> _What you should do_
Repeat precisely the span of lines below that opens with the line containing "cbn [din_of din_addrs]. rewrite (nth_addrs V1 I1 ip i1 12)" and closes with the line containing "eapply wp_mono; [apply (indirect_spec", both included.

-------

(** The word of block [m] in the indirect block. *)
Lemma indirect_spec s V I T ip m (d : dinode) : fsok s V I T -> ip ∈ T -> (12 <= m < 140)%nat -> ref V I ip 12 <> 0 ->
  mk_freeblock s + newly (ref V I ip (S m)) <= 1000 ->
  let ib := ref V I ip 12 in let o := (4 * (S m - 13))%nat in
  wp (let! indirect := rsect ib in
      if host32 false indirect o =? 0 then
        let! b := next_block in
        let indirect := put_bytes indirect o (mem32 false (xint false b)) in
        wsect ib indirect ;;;
        ret (d, xint false (host32 false indirect o))
      else ret (d, xint false (host32 false indirect o)))
    (fun r s' => exists V', ext s s' V I V' I T (newly (ref V I ip (S m))) /\ filled V I V' I T ip (S m) /\ r = (d, ref V' I ip (S m))) s.
Proof.
  intros Hs Hip Hm Ha Hfb ib o. pose proof (ref_bounds s V I T ip 12 Hs Hip ltac:(lia) Ha) as Hra. fold ib in Ha, Hra. pose proof (sh_fb _ _ Hs) as Hb.
  apply wp_bind. eapply (rsect_spec s V); [apply Hs|lia|lia|]. change (host32 false (V ib) o) with (get32 (V ib) o).
  unfold o, ib. rewrite <- (ref_indirect V I ip (S m)) by (lia || done). fold o. fold ib. pose proof (ref_xint s V I T ip (S m) Hs Hip ltac:(lia)) as Ex.
  unfold newly in *. destruct (Z.eqb_spec (ref V I ip (S m)) 0) as [H0|Hn].
  2:{ apply wp_ret. exists V. split; [by apply ext_refl|]. split; [|by rewrite Ex]. apply (filled_same s); (done || lia). }
  apply wp_bind. eapply (next_block_spec s V I T); [apply Hs|apply Hs|lia|]. cbv zeta. intros s2 S2 B2 N2 G2 Hal Hr M2. set (b := mk_freeblock s) in *.
  set (V2 := valloc mkfs_sb V b) in *. pose proof (gr_finv _ _ _ _ _ _ _ _ G2) as Hf2.
  assert (ref V2 I ip 12 = ib) as E12 by (rewrite Hr by (done || lia); done).
  assert (V2 ib = V ib) as EV by (unfold V2, valloc, vupd; rewrite mkfs_BBLOCK by (unfold in_fs; cbn; lia); by rewrite !decide_False by lia).
  assert (0 <= b < 2 ^ 32) as Hb32 by lia. destruct (fv_ref _ _ _ _ _ Hf2 ip 12 Hip ltac:(lia) ltac:(congruence)) as [(_ & Hdb & _) _]. rewrite E12 in Hdb.
  destruct (grown_indirect mkfs_geom mkfs_sb mkfs_layout V2 I T ip (S m) b Hf2 Hip) as [G3 E3]; [lia|congruence|rewrite Hr by (done || lia); congruence|done|].
  pose proof (reref_indirect mkfs_geom mkfs_sb V2 I T ip (S m) b Hf2 Hip ltac:(lia) ltac:(congruence) Hb32) as R3. rewrite E12, EV in G3, E3, R3.
  pose proof (grown_trans _ _ _ _ _ _ _ _ _ _ _ G2 G3) as G4. apply wp_bind. rewrite xint_le by done. eapply (wsect_spec s2 V2); [done|lia|lia|]. intros s3 S3 B3 N3.
  apply wp_ret. set (V3 := vupd V2 ib (put_bytes (V ib) o (mem32 false b))) in *.
  assert (filled V I V3 I T ip (S m)) as Hfl.
  { exists b. split; [lia|]. intros ip' k' Hip' Hk'. rewrite R3 by done. case_decide; [done|]. by apply Hr. }
  exists V3. split_and!; [|done|].
  - constructor; [by eapply (fsok_filled s)|by eexists| |lia|congruence].
    intros x Hx. unfold V3, vupd. rewrite decide_False by lia. by apply M2.
  - f_equal. trans b; [|symmetry; exact E3]. change (host32 false ?d o) with (get32 d o). change (put_bytes ?d o (mem32 false b)) with (put32 d o b).
    rewrite get_put32; [|rewrite <- EV, (fv_len _ _ _ _ _ Hf2) by done; unfold o; lia]. rewrite u32_small by done. by apply xint_le.
Qed.

Lemma iappend_block_spec s V I T ip i m : fsok s V I T -> ip ∈ T -> I !! ip = Some i -> (m < 140)%nat ->
  mk_freeblock s + needs V I ip m <= 1000 ->
  wp (iappend_block false (din_of i) (Z.of_nat m)) (fun r s' => exists V' I' i', ext s s' V I V' I' T (needs V I ip m) /\ filled_block V I V' I' T ip m /\
    I' !! ip = Some i' /\ r = (din_of i', ref V' I' ip (place m))) s.
Proof.
  intros Hs Hip Hi Hm Hfb. unfold iappend_block, needs, place, NDIRECT in *. destruct (Z.ltb_spec (Z.of_nat m) (Z.of_nat 12)) as [H12|H12].
  - rewrite (proj2 (Nat.ltb_lt m 12)) in * by lia. rewrite Nat2Z.id. apply wp_bind. rewrite Z.add_0_r in *.
    eapply wp_mono; [apply (need_addr_spec s V I T ip i m); (done || lia)|]. intros d s1 (V1 & I1 & i1 & E1 & F1 & Hi1 & ->). apply wp_ret.
    exists V1, I1, i1. split; [done|]. split; [apply filled_once; (done || lia)|]. split; [done|].
    cbn [din_of din_addrs]. rewrite (nth_addrs V1 I1 ip i1 m) by (done || lia). by rewrite (ref_xint s1 V1 I1 T) by (apply E1 || done || lia).
  - rewrite (proj2 (Nat.ltb_ge m 12)) in * by lia. apply wp_bind.
    assert (0 <= newly (ref V I ip (S m))) by (unfold newly; case_match; lia).
    eapply wp_mono; [apply (need_addr_spec s V I T ip i 12); (done || lia)|]. intros d s1 (V1 & I1 & i1 & E1 & F1 & Hi1 & ->).
    assert (ref V1 I1 ip 12 <> 0 /\ ref V1 I1 ip (S m) = ref V I ip (S m)) as [E12 ESm].
    { destruct F1 as (a1 & Ha1 & R1). rewrite !R1 by (done || lia). rewrite decide_True, decide_False by lia. split; [lia|done]. }
    cbn [din_of din_addrs]. rewrite (nth_addrs V1 I1 ip i1 12) by (done || lia). rewrite (ref_xint s1 V1 I1 T) by (apply E1 || done || lia).
    replace (4 * (Z.to_nat (Z.of_nat m) - 12))%nat with (4 * (S m - 13))%nat by lia. pose proof (ex_fb _ _ _ _ _ _ _ _ E1) as B1. rewrite <- ESm in *.
    eapply wp_mono; [apply (indirect_spec s1 V1 I1 T ip m (din_of i1)); [apply E1|done|lia|done|lia]|]. intros r s2 (V2 & E2 & F2 & ->).
    exists V2, I1, i1. split; [|split; [apply (filled_twice V I V1 I1); (done || lia)|done]]. rewrite Z.add_comm. by eapply ext_trans.
Qed.

(** ** Appending to a file *)

(** Exactly the blocks of the first [lim] bytes exist. *)
Definition shape (V : Z -> list Z) (I : list inode) (ip lim : nat) : Prop :=
  (forall m, (m < 140)%nat -> ref V I ip (place m) <> 0 <-> (512 * m < lim)%nat) /\ (ref V I ip 12 <> 0 <-> (512 * 12 < lim)%nat).

(** The blocks of a file of [lim] bytes, the indirect block included. *)
Definition nblocks (lim : nat) : nat := (lim + 511) / 512.
Definition cost (lim : nat) : nat := nblocks lim + (if (12 <? nblocks lim)%nat then 1 else 0).

Lemma nblocks_spec lim m : (512 * m < lim)%nat <-> (m < nblocks lim)%nat.
Proof.
  unfold nblocks. pose proof (Nat.div_mod_eq (lim + 511) 512) as E. pose proof (Nat.mod_upper_bound (lim + 511) 512 ltac:(lia)). lia.
Qed.

Lemma newly_spec V I ip k (P : Prop) : (ref V I ip k <> 0 <-> P) -> (P -> newly (ref V I ip k) = 0) /\ (~ P -> newly (ref V I ip k) = 1).
Proof.
  intros HP. unfold newly. destruct (Z.eqb_spec (ref V I ip k) 0) as [E|E]; split; [|done|done|]; intros Hp; exfalso; tauto.
Qed.

Lemma needs_cost V I ip off j : shape V I ip off -> (off / 512 < 140)%nat -> (0 < j)%nat -> (off mod 512 + j <= 512)%nat ->
  Z.of_nat (cost off) + needs V I ip (off / 512) = Z.of_nat (cost (off + j)).
Proof.
  intros [H1 H2] Hm Hj Hr. pose proof (Nat.div_mod_eq off 512) as E. set (m := (off / 512)%nat) in *. set (r := (off mod 512)%nat) in *.
  destruct (newly_spec V I ip (place m) _ (H1 m Hm)) as [N1 N2]. destruct (newly_spec V I ip 12 _ H2) as [N3 N4].
  assert (nblocks (off + j) = S m) as En by (unfold nblocks; symmetry; apply (Nat.div_unique _ 512 _ (r + j - 1)); lia).
  unfold cost, needs. rewrite En. destruct (decide (r = 0)%nat) as [Er|Er].
  - assert (nblocks off = m) as -> by (unfold nblocks; symmetry; apply (Nat.div_unique _ 512 _ 511); lia). rewrite N2 by lia.
    destruct (Nat.ltb_spec m 12), (Nat.ltb_spec 12 m), (Nat.ltb_spec 12 (S m)); lia || (rewrite N3 by lia; lia) || (rewrite N4 by lia; lia).
  - assert (nblocks off = S m) as -> by (unfold nblocks; symmetry; apply (Nat.div_unique _ 512 _ (r - 1)); lia). rewrite N1 by lia.
    destruct (Nat.ltb_spec m 12), (Nat.ltb_spec 12 (S m)); lia || (rewrite N3 by lia; lia).
Qed.

Lemma shape_filled V I V' I' T ip off j : shape V I ip off -> ip ∈ T -> (off / 512 < 140)%nat -> (0 < j)%nat -> (off mod 512 + j <= 512)%nat ->
  filled_block V I V' I' T ip (off / 512) -> shape V' I' ip (off + j).
Proof.
  intros [H1 H2] Hip Hm Hj Hr (F1 & F2 & F3). pose proof (Nat.div_mod_eq off 512) as E. set (m := (off / 512)%nat) in *. split.
  - intros m' Hm'. destruct (decide (m' = m)) as [->|Hne]; [split; [lia|done]|]. destruct (place_le m' Hm') as [Hp Hp12].
    destruct (F1 ip (place m') Hip Hp) as [[_ E12]| ->].
    + intros [= Ep]. apply Hne. unfold place, NDIRECT in Ep. destruct (Nat.ltb_spec m' 12), (Nat.ltb_spec m 12); lia.
    + congruence.
    + rewrite H1 by done. lia.
  - destruct (decide (12 <= m)%nat) as [H12|H12]; [split; [lia|auto]|]. destruct (F1 ip 12%nat Hip ltac:(lia)) as [[? _]| ->]; [|lia|].
    + intros [= Ep]. destruct (place_le m Hm). done.
    + rewrite H2. lia.
Qed.

(** [l] has been appended to the file [ip], whose inode was [i], at [off]; the others are as they were. *)
Record appended (s : mkst) (V : Z -> list Z) (I : list inode) (s' : mkst) (V' : Z -> list Z) (I' : list inode) (T : list nat) (ip : nat) (i : inode) (off : nat) (l : list Z) : Prop := {
  ap_ok :> fsok s' V' I' T;
  ap_written : exists c, written V I V' I' T ip off l c (i_size i);
  ap_shape : shape V' I' ip (off + length l);
  ap_ino : exists a, I' !! ip = Some (set_i_addrs a i);
  ap_other j : j ∈ T -> j <> ip -> I' !! j = I !! j /\ forall k, (k <= 140)%nat -> ref V' I' j k = ref V I j k;
  ap_meta x : x < 58 -> V' x = V x;
  ap_fb : mk_freeblock s' + Z.of_nat (cost off) = mk_freeblock s + Z.of_nat (cost (off + length l));
  ap_fi : mk_freeinode s' = mk_freeinode s }.

Lemma appended_nil s V I T ip i off : fsok s V I T -> ip ∈ T -> I !! ip = Some i -> shape V I ip off -> appended s V I s V I T ip i off [].
Proof.
  intros Hs Hip Hi Hsh. constructor; try done; cbn [length]; rewrite ?Nat.add_0_r; try done.
  - exists 0%nat. apply written_nil; [apply Hs|done].
  - exists (i_addrs i). by rewrite set_i_addrs_id.
Qed.

Lemma appended_app s V I s1 V1 I1 s2 V2 I2 T ip i a off l1 l2 : ip ∈ T -> appended s V I s1 V1 I1 T ip i off l1 ->
  I1 !! ip = Some (set_i_addrs a i) -> appended s1 V1 I1 s2 V2 I2 T ip (set_i_addrs a i) (off + length l1) l2 -> appended s V I s2 V2 I2 T ip i off (l1 ++ l2).
Proof.
  intros Hip [K1 [c1 W1] S1 _ O1 M1 B1 F1] Hi1 [K2 [c2 W2] S2 [a2 N2] O2 M2 B2 F2]. constructor; rewrite ?length_app, ?Nat.add_assoc; try done.
  - exists (c1 + c2)%nat. eapply written_app; [done|exact W1|exact W2].
  - by exists a2.
  - intros j Hj Hne. destruct (O1 j Hj Hne) as [E1 R1], (O2 j Hj Hne) as [E2 R2]. split; [congruence|]. intros k Hk. by rewrite R2, R1.
  - intros x Hx. by rewrite M2, M1.
  - lia.
  - congruence.
Qed.

(** An inode whose references are the same is the same. *)
Lemma other_inode V I V' I' T c j : grown V I V' I' T c -> finv V I T -> j ∈ T -> (forall k, (k <= 12)%nat -> ref V' I' j k = ref V I j k) -> I' !! j = I !! j.
Proof.
  intros Hg Hf Hj Hr. destruct (fv_ino _ _ _ _ _ Hf j Hj) as (i & Hi & Hok). destruct (gr_ino _ _ _ _ _ _ _ _ Hg j i Hi) as [l Hl]. rewrite Hl, Hi. f_equal.
  destruct (fv_ino _ _ _ _ _ (gr_finv _ _ _ _ _ _ _ _ Hg) j Hj) as (i' & Hi' & Hok'). rewrite Hl in Hi'. injection Hi' as <-.
  rewrite <- (set_i_addrs_id i) at 2. f_equal. pose proof (io_addrs _ _ Hok) as L1. pose proof (io_addrs _ _ Hok') as L2. cbn in L2. apply (nth_ext _ _ 0 0); [lia|].
  intros k Hk. rewrite (nth_addrs V I j i k Hi) by lia. rewrite <- Hr by lia. change l with (i_addrs (set_i_addrs l i)). by apply (nth_addrs V' I' j); [|lia].
Qed.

-------

> _Exercise output_
    cbn [din_of din_addrs]. rewrite (nth_addrs V1 I1 ip i1 12) by (done || lia). rewrite (ref_xint s1 V1 I1 T) by (apply E1 || done || lia).
    replace (4 * (Z.to_nat (Z.of_nat m) - 12))%nat with (4 * (S m - 13))%nat by lia. pose proof (ex_fb _ _ _ _ _ _ _ _ E1) as B1. rewrite <- ESm in *.
    eapply wp_mono; [apply (indirect_spec s1 V1 I1 T ip m (din_of i1)); [apply E1|done|lia|done|lia]|]. intros r s2 (V2 & E2 & F2 & ->).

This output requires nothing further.